Friday, 27 July 2018

Penanganan Flu Pada Ibu Hamil Muda Paling Ampuh

Menangani Flu Untuk Ibu Hamil Muda
Influenza, atau biasa kita kenal dengan sebutan Flu, memang merupakan penyakit yang terkesan sepele. Padahal jika kita biarkan begitu saja, virus flu bisa berkembang menjadi penyakit yang lebih berbahaya. Virus flu memang bisa menyerang siapa saja, tidak terkecuali ibu hamil. Penanganan flu pada ibu hamil perlu penanganan yang lebih ekstra karena obat bisa berpengaruh pada janin yang di kandung. Ibu hamil harus lebih selektif dalam pemilihan obat flu untuk ibu hamil yang tepat agar tidak membahayakan ibu dan juga janin yang di kandungnya.

Daya tahan ibu hamil berbeda dengan daya tahan orang yang sedang tidak mengandung. Untuk itu, jika Virus flu telah menyerang ibu hamil, sebaiknya cepat ditangani. Cara ampuh yang utama adalah dengan mengonsultasikan kesehatan pada dokter spesialis agar bisa mendapatkan pencegahan atas berkembangnya virus flu yang dapat bermetamorfosis menjadi virus jenis lain dengan kekuatan daya serang pada tubuh lebih kuat di banding virus flu biasa.

Banyak ibu hamil menyepelekan virus flu yang menyerang, dan meminum obat-obatan untuk  mengatasi flu yang di jual bebas di pasaran tanpa mengetahui efek samping yang pastinya membuat kesehatan ibu dan bayi dalam kandungan terancam.
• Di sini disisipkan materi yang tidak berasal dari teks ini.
Lemma preflight_blames_pinned_witness :
  let a := Analyze Placement.t (ex_snapshot [shipper]) in
  Analysis.NodeDrainable a "a" = (true, []) ∧
  preflightNode.Drainable (preflight_node a (ex_node "a" "z1")) = false.
Proof.
  split; [by vm_compute|].
  refine (proj1 (preflight_blames_pinned (bare_record (ex_snapshot [shipper])) (ex_snapshot [shipper]) shipper
    (preflight_node (Analyze Placement.t (ex_snapshot [shipper])) (ex_node "a" "z1")) _ _ _ _ _ _)).
  - by vm_compute.
  - by left.
  - done.
  - apply elem_of_preflight. eexists. split; [by left|done].
  - done.
  - done.
Defined.

(** ** What if *)

Lemma elem_of_simulated now remove snap p :
  p ∈ ClusterSnapshot.Pods (simulated now remove snap) ↔
  ∃ q, q ∈ ClusterSnapshot.Pods snap ∧ p ∈ displace remove q.
Proof. cbn. rewrite list_elem_of_bind. naive_solver. Qed.

(** A simulated pod is the pod it was, but for where it runs. *)
Lemma displace_same remove p q :
  q ∈ displace remove p → Pod.Key q = Pod.Key p ∧ Pod.TopologySpread q = Pod.TopologySpread p.
Proof. unfold displace. repeat case_match; rewrite ?list_elem_of_singleton; [by intros ->..|by intros ?%elem_of_nil]. Qed.

Lemma simulated_wf now remove snap : wf_snapshot snap = true → wf_snapshot (simulated now remove snap) = true.
Proof.
  unfold wf_snapshot. rewrite !andb_true_iff. intros [Hn Hp]. split.
  - apply bool_decide_eq_true in Hn. by apply bool_decide_eq_true, NoDup_filter_list.
  - rewrite forallb_elem in Hp |- *. intros p (q & Hq & Hin)%elem_of_simulated.
    unfold wf_pod. rewrite (proj2 (displace_same _ _ _ Hin)). by apply Hp.
Qed.

Lemma simulated_keys now remove snap : unique_keys snap → unique_keys (simulated now remove snap).
Proof.
  unfold unique_keys. cbn. induction (ClusterSnapshot.Pods snap) as [|p l IH]; [done|].
  rewrite fmap_cons, NoDup_cons, bind_cons, fmap_app. intros [Hp Hl]. apply NoDup_app. split_and!; [| |by apply IH].
  - unfold displace. repeat case_match; cbn; repeat constructor; by intros ?%elem_of_nil.
  - intros k (q & -> & Hq)%list_elem_of_fmap (q' & Hk & (r & Hr & Hin)%list_elem_of_bind)%list_elem_of_fmap. apply Hp.
    rewrite <- (proj1 (displace_same _ _ _ Hq)), Hk, (proj1 (displace_same _ _ _ Hr)). by apply list_elem_of_fmap_2.
Qed.
(* ===== verification/Settings.v ===== *)
(** * What the environment decides (cmd/planner, cmd/executor, cmd/ui-backend)

The settings the three services read from their environment, and how each
starts.  What a cluster, a database or a listener answers while they start is an
argument. *)
From stdpp Require Import gmap.
From S2P Require Import Prelude GoLib Float64 GoText GoTime GoFlag Cluster Planner Impact Safety Window Store RunStore Executor Reclaim PlanStore Samples Recommend Auth Admission Publish Reports Graph Dsn Api.

(** ** Reading a variable *)

(** A variable that is set and not empty. *)
Definition setting (e : environ) (key : string) : option string :=
  match e !! key with
  | Some raw => if (raw =? "")%string then None else Some raw
  | None => None
  end.

(** The readers fall back where a value does not parse. *)
Definition read_or {A} (parse : string → option A) (fallback : A) (e : environ) (key : string) : A :=
  match setting e key with
  | None => fallback
  | Some raw => default fallback (parse raw)
  end.

Definition text_env (e : environ) (key fallback : string) : string := read_or Some fallback e key.
Definition intEnv (e : environ) (key : string) (fallback : Z) : Z := read_or Atoi fallback e key.
Definition boolEnv (e : environ) (key : string) (fallback : bool) : bool := read_or ParseBool fallback e key.
Definition duration_env (e : environ) (key : string) (fallback : duration) : duration := read_or ParseDuration fallback e key.

(** A fraction: below 0 and above 1 is no value either. *)
Definition fraction (raw : string) : option float64 :=
  match ParseFloat raw with
  | Some v => if F64.ltb v F64.zero || F64.ltb F64.one v then None else Some v
  | None => None
  end.

Definition floatEnv (e : environ) (key : string) (fallback : float64) : float64 := read_or fraction fallback e key.

(** The [intEnv] of cmd/ui-backend: [None] is its panic. *)
Definition strict_int (e : environ) (key : string) (fallback : Z) : option Z :=
  let raw := Getenv e key in if (raw =? "")%string then Some fallback else Atoi raw.

(** The parts of a list that are not blank. *)
Definition parts (s : string) : list string :=
  List.filter (λ p, negb (p =? "")%string) (TrimSpace <$> Split_on ","%char s).

Definition splitList (s : string) : list string := if (TrimSpace s =? "")%string then [] else parts s.

Definition listEnv (e : environ) (key : string) : list string :=
  let raw := Getenv e key in if (raw =? "")%string then [] else parts raw.

(** ** The planner *)

Definition thresholds (e : environ) : Thresholds.t :=
  Impact.New (Thresholds.mk (intEnv e "YELLOW_PODS_MOVED" 0) (intEnv e "RED_PODS_MOVED" 0)
                (wrap32 (intEnv e "TIGHT_PDB_HEADROOM" 0))).

Definition planner_options (e : environ) : Options.t :=
  let d := Options.DefaultOptions in
  Options.mk (intEnv e "MAX_STEPS" 0) (Options.ExcludeNodeLabels d) (splitList (Getenv e "EXCLUDE_NAMESPACES"))
    (duration_env e "MIN_NODE_AGE" (Options.MinNodeAge d)) (Options.Now d)
    (floatEnv e "PACK_CEILING" (Options.PackCeiling d)).

(** [wall]: the clock, for the options that leave the moment open. *)
Definition publisher_config (e : environ) (wall : time) : Publisher.config :=
  Publisher.mk_config (greedy wall (planner_options e)) (thresholds e) (intEnv e "RETAIN_PLANS" 200)
    (Notifier.mk_config (has_sink (Getenv e "NOTIFY_WEBHOOK_URL")) (Getenv e "CLUSTER_LABEL") (Getenv e "NOTIFY_LINK_URL"))
    true true.

(** How a process ends, if it has. *)
Inductive outcome : Type := Returned (err : option string) | Panicked | Running.

(** What a service does, as far as others can tell. *)
Inductive act : Type := AMigrate | AWatch | AListen | ASynced | AReady | ACycle.

(** What wakes the loop of the planner. *)
Inductive turn : Type := Ticked | Ended | CacheFailed (err : option string) | ServerStopped (err : option string).

Module boot.

(** What answers while a service starts; [None] is no error.  [unmarshal]
gives the currency and the raw prices of a text of JSON. *)
Record t : Type := mk {
  kubeconfig : option string; metrics_client : option string; collector : option string; direct : option string;
  client : option string; window_reader : option string;
  dial : target → option string; migrate : option string; synced : bool; cause : string;
  unmarshal : string → string + (string * list (string * string));
}.

End boot.

(** [if err != nil { return err }], after what was done. *)
Definition or_fail (err : option string) (done_ : list act) (k : list act * outcome) : list act * outcome :=
  match err with Some e => (done_, Returned (Some e)) | None => k end.

Fixpoint planner_loop (turns : list turn) : list act * outcome :=
  match turns with
  | [] => ([], Running)
  | Ticked :: turns => let '(acts, o) := planner_loop turns in (ACycle :: acts, o)
  | Ended :: _ => ([], Returned None)
  | CacheFailed err :: _ | ServerStopped err :: _ => ([], Returned err)
  end.

(** [time.NewTicker] panics at an interval that is not positive. *)
Definition planner_run (e : environ) (b : boot.t) (turns : list turn) : list act * outcome :=
  let resync := duration_env e "RESYNC_PERIOD" (30 * Second) in
  or_fail (boot.kubeconfig b) [] (
  or_fail (if (text_env e "USAGE_SOURCE" "" =? "metrics-server")%string then boot.metrics_client b else None) [] (
  or_fail (boot.collector b) [] (
  match OpenFromEnv e (boot.dial b) with
  | inl err => ([], Returned (Some err))
  | inr _ =>
      or_fail (boot.migrate b) [] (
      if negb (boot.synced b) then ([AMigrate; AWatch; AListen], Returned (Some (boot.cause b)))
      else
        let started := [AMigrate; AWatch; AListen; ASynced; AReady] in
        if resync <=? 0 then (started, Panicked)
        else let '(acts, o) := planner_loop turns in (started ++ ACycle :: acts, o))
  end))).

(** ** The executor *)

(** [AllowRed] is in no variable. *)
Definition limits (e : environ) : Limits.t :=
  let d := Limits.DefaultLimits in
  Limits.mk (intEnv e "SAFETY_MAX_NODES_PER_RUN" (Limits.MaxNodesPerRun d))
    (intEnv e "SAFETY_MIN_READY_NODES" (Limits.MinReadyNodes d)) false.

Definition executor_planner_options (e : environ) : Options.t :=
  let d := Options.DefaultOptions in
  Options.mk (Options.MaxSteps d) (Options.ExcludeNodeLabels d) (splitList (Getenv e "EXCLUDE_NAMESPACES"))
    (duration_env e "MIN_NODE_AGE" (Options.MinNodeAge d)) (Options.Now d) (Options.PackCeiling d).

(** Every name but [Running] counts as [Ready]; only the message that prints it
shows which it was. *)
Definition readiness_of (name : string) : Readiness :=
  if (name =? "Running")%string then ReadinessRunning else ReadinessReady.

(** The options as [New] completes them. *)
Definition executor_options (e : environ) : ExecOptions.t :=
  ExecOptions.withDefaults
    (ExecOptions.mk (text_env e "POD_NAME" "executor") (limits e) true true
       (duration_env e "STEP_TIMEOUT" (10 * Minute)) (duration_env e "SETTLE_TIMEOUT" (5 * Minute))
       (duration_env e "CLUSTER_POLL_INTERVAL" (2 * Second)) true (executor_planner_options e) (thresholds e)
       (Some (readiness_of (text_env e "EXECUTOR_READINESS" "Ready")))).

(** What an attempt of [waitForSchema] finds, and the error of the context if it
ends before the next; [None]: the attempts have run out, and it still waits. *)
Fixpoint waitForSchema (attempts : list ((call_error + Run.t) * option string)) : option (option string) :=
  match attempts with
  | [] => None
  | (inr _, _) :: _ | (inl NotFound, _) :: _ => Some None
  | (inl (Broken _), Some err) :: _ => Some (Some err)
  | (inl (Broken _), None) :: attempts => waitForSchema attempts
  end.

(** The tickers are those of the window sweep and of the queue, each on a goroutine of
its own: a panic in either ends the process, and how far the rest had come by then
is not fixed. *)
Definition executor_run (e : environ) (b : boot.t) (attempts : list ((call_error + Run.t) * option string)) : list act * outcome :=
  match OpenFromEnv e (boot.dial b) with
  | inl err => ([], Returned (Some err))
  | inr _ =>
      match waitForSchema attempts with
      | None => ([], Running)
      | Some err =>
          or_fail err [] (or_fail (boot.kubeconfig b) [] (or_fail (boot.direct b) [] (or_fail (boot.window_reader b) [] (
          if duration_env e "WINDOW_SYNC_INTERVAL" (30 * Second) <=? 0 then ([], Panicked)
          else if duration_env e "QUEUE_POLL_INTERVAL" (3 * Second) <=? 0 then ([AReady], Panicked)
          else ([AReady; AListen], Running)))))
      end
  end.

(** ** The API *)

Definition authConfig (e : environ) : Config.t :=
  Config.mk (boolEnv e "AUTH_ENABLED" true) (boolEnv e "AUTH_ANONYMOUS_READ" false) (listEnv e "AUTH_AUDIENCES")
    (text_env e "POD_NAMESPACE" "") (text_env e "AUTH_OPERATOR_ROLE" "") DefaultTokenCacheTTL
    (OIDCInfo.mk (boolEnv e "AUTH_OIDC_ENABLED" false) (text_env e "AUTH_OIDC_ISSUER_URL" "")
       (text_env e "AUTH_OIDC_CLIENT_ID" "") (listEnv e "AUTH_OIDC_SCOPES"))
    (TrustedProxy.mk (boolEnv e "AUTH_TRUSTED_PROXY_ENABLED" false)
       (text_env e "AUTH_TRUSTED_PROXY_USER_HEADER" "X-Forwarded-User")
       (text_env e "AUTH_TRUSTED_PROXY_GROUPS_HEADER" "X-Forwarded-Groups")).

Definition errExecutorWithoutAuth : string :=
  "EXECUTOR_ENABLED is set but AUTH_ENABLED is false; an execute endpoint must never be reachable without authorization".

(** [buildGuard]: without authentication no client is built. *)
Definition buildGuard (cfg : Config.t) (b : boot.t) : option string :=
  if negb (Config.Enabled cfg) then None
  else match boot.kubeconfig b with Some err => Some err | None => boot.client b end.

(** What the database holds when the API starts. *)
Module stored.
Record t : Type := mk { plans : PlanStore.t; runs : RunStore.t; timeline : Timeline.t; ledger : Ledger.t; recoveries : Recoveries.t }.
End stored.

(** How the API starts: an error, a panic, or the service with its settings and
whether the tools of the agent ask for a token. *)
Inductive start : Type :=
| Refused_ (err : string)
| Crashed
| Serving (cfg : Config.t) (service : Service.t) (guarded_tools : bool).

(** [windows] is what the reader of maintenance windows gives, where there is a
cluster to read. *)
Definition backend_start (e : environ) (b : boot.t) (version : string) (windows : string + list WindowState.t)
    (db : stored.t) : start :=
  match OpenFromEnv e (boot.dial b) with
  | inl err => Refused_ err
  | inr _ =>
      match boot.migrate b with
      | Some err => Refused_ err
      | None =>
          let cfg := authConfig e in
          match buildGuard cfg b with
          | Some err => Refused_ err
          | None =>
              let executor := boolEnv e "EXECUTOR_ENABLED" false in
              if executor && negb (Config.Enabled cfg) then Refused_ errExecutorWithoutAuth
              else
                match strict_int e "GRAPH_POD_DETAIL_LIMIT" 0 with
                | None => Crashed
                | Some limit =>
                    if duration_env e "POLL_INTERVAL" (5 * Second) <=? 0 then Crashed
                    else
                      Serving cfg
                        (Service.mk (Server.mk (stored.plans db) (if executor then Some (stored.runs db) else None))
                           (Some (stored.timeline db)) (Some (stored.ledger db)) (Some (stored.recoveries db))
                           (match boot.kubeconfig b, boot.window_reader b with None, None => Some windows | _, _ => None end)
                           (match setting e "PRICING" with
                            | Some raw => match Table.UnmarshalJSON (boot.unmarshal b) raw with inr t => t | inl _ => Table.mk "" ∅ end
                            | None => Table.mk "" ∅
                            end)
                           (if limit =? 0 then DefaultPodDetailLimit else limit)
                           (text_env e "CLUSTER_LABEL" "") version)
                        (boolEnv e "AUTH_MCP_REQUIRE_TOKEN" false)
                end
          end
      end
  end.

(** ** Probes (internal/httpserver/server.go) *)

Module Health.

(** The names of the registered checks; what one finds is an argument. *)
Record t : Type := mk { ready : bool; checks : list string }.

Definition fresh : t := mk false [].
Definition AddCheck (name : string) (h : t) : t := mk (ready h) (checks h ++ [name]).
Definition SetReady (b : bool) (h : t) : t := mk b (checks h).

(** The first failure. *)
Fixpoint probe (found : string → option string) (names : list string) : option (string * string) :=
  match names with
  | [] => None
  | name :: names => match found name with Some err => Some (name, err) | None => probe found names end
  end.

(** [http.Error] ends its text with a line. *)
Definition unavailable (text : string) : Z * string := (503, text +:+ nl).

(** The answers of the four endpoints, [None] for any other path. *)
Definition answer (found : string → option string) (h : t) (path : string) : option (Z * string) :=
  if (path =? "/healthz")%string || (path =? "/startupz")%string then Some (200, "ok")
  else if (path =? "/readyz")%string then Some (if ready h then (200, "ready") else unavailable "not ready")
  else if (path =? "/dependenciesz")%string then
    Some (match probe found (checks h) with
          | Some (name, err) => unavailable (name +:+ ": " +:+ err)
          | None => (200, "ok")
          end)
  else None.

End Health.

(** The one check of cmd/ui-backend: a store without an active run is a working one. *)
Definition plan_store_check (active : call_error + Run.t) : option string :=
  match active with
  | inr _ | inl NotFound => None
  | inl (Broken f) => Some (Fault.msg f)
  end.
Seperti kita ketahui, jika obat umumnya mengandung beberapa macam penghilang nyeri, seperti anti nyeri, anti demam, dekongestan, antihistamin, pengencer dahak, dan anti batuk, serta pereda nyeri lainnya.

Padahal belum tentu flu yang diidap oleh ibu hamil mengalami nyeri lain selain pilek, jadi jangan sembarang mengonsumsi obat warung yang belum tentu aman kandungannya. Pastikan ibu telah berkonsultasi kepada dokter sebelum mengonsumsi obat flu untuk ibu hamil dan berada pada pengawasan dokter. Selain obat, ibu hamil juga harus beristirahat dengan cukup dan memakan makanan yang bergizi.

Dalam menangani flu saat hamil muda, selain mengonsumsi obat dari dokter, ibu hamil juga bisa mengobati flu dengan cara alami. Guna menghindari efek samping yang mungkin terjadi karena flu pada ibu hamil. Flu dapat menyebabkan risiko komplikasi yang lebih tinggi, misalnya saja pneumonia dan Bronkitis. Bukan hanya itu, flu juga mempengaruhi perkembangan bayi misalnya persalinan prematur atau berat badan lahir bayi rendah.

Untuk mengobati flu pada ibu hamil secara alami, ibu bisa mengonsumsi air putih, jus, atau mengonsumsi permen yang bisa melegakan tenggorokan serta cukup dalam beristirahat. Jika mengalami hidung tersumbat, sebaiknya ibu hamil menggunakan alat air humidifier atau pelembab udara dalam ruangan, atau bisa juga dengan mandi menggunakan air hangat. Dan jika ibu hamil mengalami flu yang di sertai batuk, ibu hamil bisa mengonsumsi sup hangat, dan berkumur dengan air hangat yang di beri sedikit garam. Cara ini terbilang ampuh untuk menghindari infeksi Atau peradangan pada tenggorokan dan mampu meredakan hidung tersumbat.

Jika berbicara bagaimana mengatasi Flu pada ibu hamil Muda, apakah dengan obat atau dengan cara alami, sebaiknya ibu hamil mengatasinya dengan cara alami. Karena sangat tidak disarankan bagi ibu hamil untuk mengonsumsi obat flu terutama pada usia kehamilan 12 minggu pertama. Dimana pada usia tersebut, merupakan waktu atau masa penting bagi perkembangan organ vital pada bayi. Bahkan menurut sebagian dokter, tidak dianjurkan ibu hamil mengonsumsi obat flu hingga usia kehamilan mencapai usia 28 minggu.

Adapun beberapa jenis obat flu untuk ibu hamil yang aman, adalah obat yang meringankan salah satu gejala saja, hindari mengonsumsi obat yang dapat mengatasi beberapa gejala dalam sekaligus.  Jika ingin meredakan demam, ibu bisa mengonsumsi parasetamol. Dan untuk mengatasi gejala flu lainnya seperti bersin-bersin, batuk, sakit kepala, hidung tersumbat dan lain sebagainya, sebaiknya ibu hamil mengonsultasikannya kepada dokter langganan guna menghindari efek samping yang mungkin terjadi.